It was a boot shaped nation that found itself on both sides of the war, first under the sway of the original Fascist Benito Mussolini. After Il Duce proved to be extremely incompetent in his handling of the war and wasting of Italian lives, his government kicked him out and tried to get good with the Allies that had started to invade their country, starting with Sicily.

However, Hitler’s Germany just so happened to be in the neighborhood and had the manpower to take over the country and eventually made ol’ Benito a puppet dictator for Northern Italy. The Italian people were ready in a number of ways to help take back their homeland from Fascism, mostly through a resistance movement not dissimilar to the Free French and the various Partisan groups of Eastern Europe including the Czechoslovaks and Polish. As far as I know, Italy’s official government was mostly inert due to the Allies moving in after taking Rome and half of it being in the Fuhrer’s hands.

Not all Italians wanted to be made un-Fascist though it was admittedly a movement that was shrinking day after day after day. We see Italian fascists here try their best to survive themselves while also fighting a cause that none of them had illusions of winning. Hell, this movie shows them getting wiped out by just the Partisans alone, no American or British troops ever pop up. What makes this rout of the Fascists less triumphant for the viewer when it normally would be is that they’re children and their parents in the ranks and the hapless civilians on the run we follow get stuck in the middle of the skirmishes, most dramatically at a large wheatfield, the scene of the iconic, very impaled guy you see above you, more on him later.

It starts with a group of civilians in a small town, stuck on the same harrowing question that the Clash once posed: should we stay or should we go?

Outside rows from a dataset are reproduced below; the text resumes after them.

(* ===== verification/SodiumTheorems.v ===== *)
(** * Accounts as the server keeps them: libsodium over MySQL

    The hashes of [SodiumProvider] are what the columns of [users] and [sessions]
    take, so that accounts and sessions are found again by what their users present. *)
From stdpp Require Import pretty.
From Stdlib Require Import Ascii.
From S2P Require Import Prelude Card Table AccountStore Auth GameStore GameStoreLib GameStoreInv MySqlDatabase MySqlClient MySqlGameStore MySqlCalls MySqlCommits MySqlInv MySqlSpecs MySqlTheorems.
From S2P Require MySqlAccountStore.
From S2P Require Import MySqlAccounts MySqlStores MySqlCalm MySqlRefinement MySqlStoresRefinement MySqlDemo SodiumProvider.

(** What the server does with hexadecimal digits and 32 bytes. *)
Class HexLaws `{!SessionValues} := {
  unhex_hex bytes : Forall is_byte bytes → unhex (digits bytes) = Some (text_of bytes);
  binary32_keeps s : String.length s = 32%nat → MySqlAccountStore.binary32 s = Some s;
}.

Section sessions.
  Context `{!Collation, !SessionValues, !HexLaws} {C : Type} `{!Sodium C, !SodiumLaws C}.

(** The key of a token in the table of sessions. *)
Definition token_key (token : string) : string := text_of (crypto_hash_sha256 token).

Lemma token_key_bytes token :
  unhex (hashSessionToken token) = Some (token_key token) ∧
  MySqlAccountStore.binary32 (token_key token) = Some (token_key token).
Proof.
  pose proof (sha256 token) as [Hlen Hb]. rw hashSessionToken_digits unhex_hex //. split; [done|].
  apply binary32_keeps. by rw /token_key length_text Hlen sha256_bytes.
Qed.

Lemma token_key_inj token token' : token_key token = token_key token' → crypto_hash_sha256 token = crypto_hash_sha256 token'.
Proof. apply text_of_inj; apply sha256. Qed.

(** C36: accounts are found by what their users present. With libsodium for hashes and
    tokens, while nothing fails and no other client is active: after a registration
    that the account store accepted, the user is found by id and by every spelling
    of the name that the collation takes for the same, with the wallet as granted and
    a hash that verifies the password; and after a session was stored under a
    token, the token finds it, as it was stored, until it expires and never later,
    while tokens with other digests find what they found before. *)
Theorem sodium_accounts_found name password chips (c c1 : C) h (l l1 : Link) r :
  calm l → ln_saved l = None → db_ok (ln_db l) → accounts_ok (ln_db l) →
  validUsername name = true → hashPassword password c = (Ok h, c1) →
  MySqlAccountStore.createUser name h chips l = (r, l1) → sr_error r = Storage_ok →
  ∃ u, r = sr_ok u ∧ username u = name ∧ wallet_balance u = chips ∧
    verifyPassword password (password_hash u) = true ∧
    (MySqlAccountStore.findUserById (user_id u) l1).1 = sr_ok u ∧
    (∀ spelling, same_text name spelling = true → (MySqlAccountStore.findUserByName spelling l1).1 = sr_ok u) ∧
    ∀ token expiry l2 now, let x := mkSession (user_id u) (hashSessionToken token) expiry 0 false in
      MySqlAccountStore.storeSession x l1 = (Storage_ok, l2) → MySqlAccountStore.from_unixtime now = true →
      (MySqlAccountStore.findSession (hashSessionToken token) now l2).1 =
        (if now <? expiry then sr_ok x else sr_fail Storage_not_found "session not found") ∧
      ∀ other, crypto_hash_sha256 other ≠ crypto_hash_sha256 token →
        (MySqlAccountStore.findSession (hashSessionToken other) now l2).1 =
        (MySqlAccountStore.findSession (hashSessionToken other) now l1).1.
Proof.
  intros Hcalm Hs Hdb Hac Hname Hhash Hcreate Hok.
  destruct (hashPassword_ok _ _ _ _ Hhash) as [[_ Hlen] Hver]. rw str_bytes in Hlen.
  assert (String.length name ≤ 33)%nat as Hn.
  { rw /validUsername in Hname. destruct ((_ <? 3) || (32 <? _))%nat eqn:Hb; [done|].
    apply orb_false_iff in Hb as [_ Hb]. apply Nat.ltb_ge in Hb. lia. }
  destruct (createUser_read_back name h chips l l1 r) as (Hcalm1 & Hs1 & _ & _ & u & -> & <- & <- & <- & Hid & Hnames);
    [done..|lia|].
  exists u. split_and!; [done..|]. intros token expiry l2 now x Hstore Hnow.
  destruct (storeSession_stored x l1 l2 Hcalm1 Hs1 Hstore) as (Hcalm2 & Hs2 & bytes & Hbytes & _ & Hdb2).
  destruct (token_key_bytes token) as [Hunhex Hbin]. rw Hunhex /= Hbin in Hbytes. injection Hbytes as <-.
  split.
  - rw findSession_calm // /MySqlAccountStore.sql_live_session /MySqlAccountStore.session_of Hunhex Hdb2 /= lookup_insert_eq /=.
    rw /MySqlAccountStore.is_live /= Hnow /=. by destruct (now <? expiry).
  - intros other Hne. rw !findSession_calm // /MySqlAccountStore.sql_live_session /MySqlAccountStore.session_of.
    rw (proj1 (token_key_bytes other)) Hdb2 /= lookup_insert_ne //. intros Heq. by apply Hne, token_key_inj.
Qed.
End sessions.

(** ** A library, and an account *)

Module SodiumDemo.
Import StoresDemo.

Definition checksum (s : string) : Z := sumZ (λ b, b) (bytes_of s) mod 256.

(** A toy that has the shape of the real functions: the encoding is a sign and a
    digit, the digest one byte and zeros, the random bytes count up. *)
Definition toy_encoding (p : string) : list Z := [36; 48 + checksum p mod 10] ++ repeat 0 126.

#[export] Instance toy_sodium : Sodium Z := {
  sodium_init c := (0, c);
  crypto_pwhash_PASSWD_MAX := 4294967295;
  crypto_pwhash_STRBYTES := 128;
  crypto_hash_sha256_BYTES := 32;
  crypto_pwhash_str_alg p c := (Some (toy_encoding p), c);
  crypto_pwhash_str_verify h p := String.eqb h (text_of (c_str (toy_encoding p)));
  randombytes_buf n c := (repeat (c mod 256) n, c + 1);
  sodium_bin2hex bytes := hex bytes ++ [0];
  crypto_hash_sha256 t := checksum t :: repeat 0 31;
}.

Lemma repeat_bytes b n : is_byte b → Forall is_byte (repeat b n).
Proof. intros Hb. induction n; cbn; by constructor. Qed.

#[export] Instance toy_laws : SodiumLaws Z.
Proof.
  split; [done..| | |done|].
  - intros p c encoded c' [= <- <-]. pose proof (Z.mod_pos_bound (checksum p) 10 eq_refl) as Hr. cbn [toy_encoding].
    split_and!; [done|by rw /toy_encoding /is_terminated existsb_app /= orb_true_r|done| |by apply String.eqb_refl].
    rw /toy_encoding. repeat constructor; cbn; lia.
  - intros n c. cbn. rw repeat_length. split; [done|]. apply repeat_bytes, Z.mod_pos_bound. lia.
  - intros t. split; [done|]. constructor; [|by apply repeat_bytes]. rw /is_byte /checksum.
    pose proof (Z.mod_pos_bound (sumZ (λ b, b) (bytes_of t)) 256). lia.
Qed.

Lemma toy_memory : CryptoReturns Z.
Proof. apply sodium_returns. intros p c. by eexists. Qed.

Lemma read_digit n : 0 ≤ n < 16 → StoresDemo.hex_digit (char_of (SodiumProvider.hex_digit n)) = Some (Z.to_nat n).
Proof.
  intros Hn. assert (n ∈ seqZ 0 16) as Hin by (apply elem_of_seqZ; lia). clear Hn.
  cut (Forall (λ n, StoresDemo.hex_digit (char_of (SodiumProvider.hex_digit n)) = Some (Z.to_nat n)) (seqZ 0 16)).
  - by rw Forall_forall; intros H; apply H.
  - repeat constructor.
Qed.

#[export] Instance toy_hex : HexLaws.
Proof.
  split; [|by intros s Hs; cbn; rw Hs].
  induction 1 as [|b l Hb _ IH]; [done|]. destruct (byte_nibbles b Hb) as (H1 & H2 & Hbe).
  cbn [unhex utc_server] in IH |- *.
  change (digits (b :: l)) with (String (char_of (SodiumProvider.hex_digit (b / 16)))
    (String (char_of (SodiumProvider.hex_digit (b mod 16))) (digits l))).
  cbn [hex_bytes]. rw !read_digit //= IH /=. do 2 f_equal.
  change (text_of (b :: l)) with (String (char_of b) (text_of l)). rw /char_of. do 2 f_equal. lia.
Qed.

(** Alice registers and signs in; her token finds her session for a minute. *)
Definition alice_hash : string := text_of (c_str (toy_encoding "correct horse")).
Definition registered : Link := (MySqlAccountStore.createUser "Alice" alice_hash 1000 (connect (λ _, fine))).2.
Definition raw_token : string := (generateSessionToken 5).1.
Definition signed_in : SessionRecord := mkSession 1 (hashSessionToken raw_token) 1700000060000 0 false.
Definition with_session : Link := (MySqlAccountStore.storeSession signed_in registered).2.

Example token_of_digits : String.length raw_token = 64%nat ∧ String.prefix "050505" raw_token = true.
Proof. vm_compute. by split. Qed.

Lemma sodium_accounts_found_witness :
  ∃ u, (MySqlAccountStore.findUserByName "aLICe" registered).1 = sr_ok u ∧
    verifyPassword "correct horse" (password_hash u) = true ∧
    (MySqlAccountStore.findSession (hashSessionToken raw_token) 1700000059999 with_session).1 = sr_ok signed_in ∧
    (MySqlAccountStore.findSession (hashSessionToken "guess") 1700000059999 with_session).1 =
    (MySqlAccountStore.findSession (hashSessionToken "guess") 1700000059999 registered).1.
Proof.
  destruct (MySqlAccountStore.createUser "Alice" alice_hash 1000 (connect (λ _, fine))) as [r l1] eqn:Hcreate.
  assert (registered = l1) as Hl1 by (unfold registered; rewrite Hcreate; reflexivity).
  assert (r = sr_ok (mkUser 1 "Alice" alice_hash 1000 false)) as ->.
  { replace r with (fst (r, l1)) by reflexivity. rewrite -Hcreate. vm_compute. reflexivity. }
  destruct (MySqlAccountStore.storeSession signed_in registered) as [e l2] eqn:Hstore.
  assert (with_session = l2) as Hl2 by (unfold with_session; rewrite Hstore; reflexivity).
  assert (e = Storage_ok) as ->.
  { replace e with (fst (e, l2)) by reflexivity. rewrite -Hstore. vm_compute. reflexivity. }
  rewrite Hl1 in Hstore.
  destruct (sodium_accounts_found "Alice" "correct horse" 1000 (0 : Z) 0 alice_hash (connect (λ _, fine)) l1
    (sr_ok (mkUser 1 "Alice" alice_hash 1000 false))) as (u & Hu & _ & _ & Hver & _ & Hname & Hsession).
  - by split.
  - reflexivity.
  - apply no_rows_ok.
  - apply no_rows_ok.
  - vm_compute. reflexivity.
  - vm_compute. reflexivity.
  - exact Hcreate.
  - reflexivity.
  - injection Hu as <-. exists (mkUser 1 "Alice" alice_hash 1000 false). rewrite Hl1 Hl2.
    split; [refine (Hname "aLICe"%string _); vm_compute; reflexivity|]. split; [exact Hver|].
    destruct (Hsession raw_token 1700000060000 l2 1700000059999 Hstore) as [Hfind Hothers]; [vm_compute; reflexivity|].
    split; [exact Hfind|]. apply Hothers. vm_compute. discriminate.
Defined.
End SodiumDemo.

The Nazis are coming and they fear they will burn down the town during their retreat from the Allies. They’re just as worried that they will be cut down in gunfire if they dare leave. Other rituals of Italian life, such as a couple that wishes to get married in spite of the extenuating circumstances complicates matters.

Little Cecilia, as young as she is can barely understand the deep shit she’s in. I would hope I would be a little more cognizant of the matters at hand if I were still her age. At times, Cecilia’s obliviousness or how she processes the very grim situation she’s in came across to me at times as if she were not quite right in the head.

Her behavior during the group’s travels didn’t always make her seem fully sympathetic and that famous shot of the guy with a bunch of javelins in his torso? That doesn’t actually happen. Cecilia imagines that a bunch of Roman soldiers appear and throw their spears at the Fascist to save her from getting capped. She remembers her history lessons from school as a basis for that fantasy. As to what actually happened to the Fascist that was about to kill her? It’s never actually shown what actually killed him and saved her, but I’m going to assume it involved lots and lots of lead.

I was starting to think that Cecilia might be mentally ill, hallucinating such things but the reveal at the end of her being a mother retelling her story of survival to her sleeping child during the titular Night of the Shooting Stars reveals her to be quite sane. It really was a Calvin level example of her imagination running wild, all while she was in very real danger. As other moments can attest, children were by no means exempt from the horrors of this war.

To this day, I can imagine Italy’s memory of their participation in WW2 must make them very uneasy. Sure, many of their countrymen and women would take up arms and fight on the right side of history ultimately. Hell, the partisans took care of Mussolini before the Allied forces could. But this sense of being on both sides and it tearing up the Italian psyche in the process is somewhat unique among European participants of the conflict. It became not just a fight against an invading force like Germany, it was also a brutal struggle against their own people, which is always a swell predicament.

The other most notable perspective is of a 60 something man called Galvano, who eventually becomes a de facto leader of the fleeing civilians. You can see the weariness of the man as you can infer he’s already been through much before WW2 affected his life’s course. He eventually strikes up an old relationship with a fellow survivor of similar age, an old flame he never eloped with back in his youth. With the possibility that the two of them might die tomorrow, they spend the night together in spite of their fatigue and unkemptness.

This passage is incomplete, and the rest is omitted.